WHAT YOU HAVE TO DO:
From the entries below, tally the lines with "other" in them and reply with that figure only.

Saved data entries

────

(** * NoteParser: the parse / cache / search core of vscode-markdown-notes

    A shallow embedding of [src/NoteParser.ts] and the properties of it that
    the specification states.

    Conventions.
    - A JavaScript string is a [string]; offsets and line numbers are [nat].
    - A mutable object is a record value; a method that mutates [this]
      returns the new value of [this].
    - [NoteParser._parsedFiles] is a [gmap string ParsedFile.t].  The only
      long-lived references to a [ParsedFile] are the ones the dictionary
      holds, so a reference is modelled by the key it is stored under, and a
      mutation through a reference by an update of the entry at that key:
      two references to one path see each other's mutations.
    - The collaborators that live outside [NoteParser.ts] (the enum
      [ContextWordType], the class [NoteWorkspace], the file system) are
      parameters: type classes for the first two, a [World] argument for the
      last.
    - An asynchronous operation is run until its callbacks have run, against
      one answer of the file system; the interleaving of two operations is
      not modelled. *)

From Stdlib Require Import Ascii.
From Stdlib Require String.
From stdpp Require Import base option list strings gmap sorting.
Lemma collectGlyph_spec (glyphs : list GlyphInfo.t) (code : Z) :
  ∃ more,
    Converter.collectGlyph argv gbkDecode rawBuffer pcf enc mt glyphs code
      = Ok (glyphs ++ more) ∧
    GlyphInfo.code <$> more =
      (if isEmitted argv gbkDecode enc mt code then [code] else []) ∧
    Forall (λ g, JS.index (EncodingTable.glyphIndeces enc) (GlyphInfo.code g)
                 = Some (GlyphInfo.index g)) more.
Proof.
  unfold Converter.collectGlyph, isEmitted.
  destruct Hnames as [nt Hnt], Hmetrics as [mt' Hmt], Hbitmaps as [bt Hbt].
  destruct (JS.index (EncodingTable.glyphIndeces enc) code) as [index|] eqn:Hidx;
    cbn [JS.ge JS.lt].
  - replace (index >=? 0) with (0 <=? index) by (rewrite Z.geb_leb; done).
    destruct ((0 <=? index) && (index <? MetricsTable.metricsCount mt) &&
              Converter.isAcceptedGlyph argv gbkDecode code).
    + unfold Accessor.getGlyphName, Accessor.getGlyphMetrics,
        Accessor.getGlyphBitmap, Accessor.glyphIndexOf.
      rewrite Henc, Hnt, Hmt, Hbt. cbn [mbind result_bind mret result_ret].
      destruct (Accessor.glyphBitmapRange bt _) as [bitmapOffset bitmapEnd].
      cbn [mbind result_bind mret result_ret].
      eexists. split; [reflexivity|]. split; [reflexivity|].
      constructor; [|constructor]. simpl. by rewrite Hidx.
    + exists []. rewrite app_nil_r. by split.
  - exists []. rewrite app_nil_r. by split.
Qed.

Lemma collectGlyphsFrom_spec (codes : list Z) (glyphs : list GlyphInfo.t) :
  ∃ more,
    Converter.collectGlyphsFrom argv gbkDecode rawBuffer pcf enc mt glyphs codes
      = Ok (glyphs ++ more) ∧
    GlyphInfo.code <$> more = filter (λ code, isEmitted argv gbkDecode enc mt code) codes ∧
    Forall (λ g, JS.index (EncodingTable.glyphIndeces enc) (GlyphInfo.code g)
                 = Some (GlyphInfo.index g)) more.
Proof.
  revert glyphs. induction codes as [|code codes IH]; intros glyphs.
  - exists []. rewrite app_nil_r. by split.
  - cbn [Converter.collectGlyphsFrom].
    destruct (collectGlyph_spec glyphs code) as (m1 & -> & Hc1 & Hi1).
    cbn [mbind result_bind].
    destruct (IH (glyphs ++ m1)) as (m2 & -> & Hc2 & Hi2).
    exists (m1 ++ m2). rewrite app_assoc. split; [done|]. split.
    + rewrite fmap_app, Hc1, Hc2, filter_cons.
      destruct (isEmitted argv gbkDecode enc mt code); reflexivity.
    + by apply Forall_app.
Qed.

End CollectGlyphs.

(** C4, as the code has it.  The first loop of [convert] emits a code
    point exactly when its glyph index lies in [[0, metricsCount)] and the
    filter accepts it; every other code point is left out, no glyph is
    emitted in its place (each emitted glyph carries the index the
    encoding table gives to its own code, [defaultChar] is not read), and
    the code points around it are emitted as they would be without it.
    The value 0xFFFF is left out through the same range test, that is
    whenever [metricsCount] is at most 0xFFFF. *)
Theorem unmapped_code_points_are_skipped (argv : Argv.t) (gbkDecode : Z → Z → Z)
    (rawBuffer : list byte) (pcf : Pcf.t) (enc : EncodingTable.t)
    (mt : MetricsTable.t) :
  Pcf.encodingTable pcf = Some enc →
  Pcf.metricsTable pcf = Some mt →
  is_Some (Pcf.glyphNameTable pcf) →
  is_Some (Pcf.bitmapTable pcf) →
  ∃ glyphs,
    Converter.collectGlyphs argv gbkDecode rawBuffer pcf = Ok glyphs ∧
    GlyphInfo.code <$> glyphs =
      filter (λ code, isEmitted argv gbkDecode enc mt code)
        (seqZ 0 (Z.of_nat (length (EncodingTable.glyphIndeces enc)))) ∧
    (∀ g, g ∈ glyphs →
       JS.index (EncodingTable.glyphIndeces enc) (GlyphInfo.code g)
         = Some (GlyphInfo.index g)) ∧
    (∀ code index,
       JS.index (EncodingTable.glyphIndeces enc) code = Some index →
       ¬ (0 ≤ index < MetricsTable.metricsCount mt) →
       code ∉ GlyphInfo.code <$> glyphs) ∧
    (MetricsTable.metricsCount mt ≤ 0xFFFF →
     ∀ code,
       JS.index (EncodingTable.glyphIndeces enc) code = Some 0xFFFF →
       code ∉ GlyphInfo.code <$> glyphs).
Proof.
  intros Henc Hmt Hnames Hbitmaps.
  unfold Converter.collectGlyphs. rewrite Henc, Hmt.
  destruct (collectGlyphsFrom_spec argv gbkDecode rawBuffer pcf enc mt Henc
              Hnames (mk_is_Some _ _ Hmt) Hbitmaps
              (seqZ 0 (Z.of_nat (length (EncodingTable.glyphIndeces enc)))) [])
    as (glyphs & -> & Hcodes & Hidx).
  exists glyphs. split; [done|]. split; [exact Hcodes|].
  assert (Hout : ∀ code index,
    JS.index (EncodingTable.glyphIndeces enc) code = Some index →
    ¬ (0 ≤ index < MetricsTable.metricsCount mt) →
    code ∉ GlyphInfo.code <$> glyphs).
  { intros code index Hcode Hrange. rewrite Hcodes.
    intros [Hem _]%list_elem_of_filter. unfold isEmitted in Hem.
    rewrite Hcode in Hem.
    apply Is_true_true in Hem.
    apply andb_true_iff in Hem as [Hem _].
    apply andb_true_iff in Hem as [H0 H1].
    apply Z.leb_le in H0. apply Z.ltb_lt in H1. lia. }
  split; [|split].
  - intros g Hg. by eapply Forall_forall in Hidx.
  - exact Hout.
  - intros Hcount code Hcode. eapply Hout; [exact Hcode | lia].
Qed.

────

SOLUTION BELOW:
2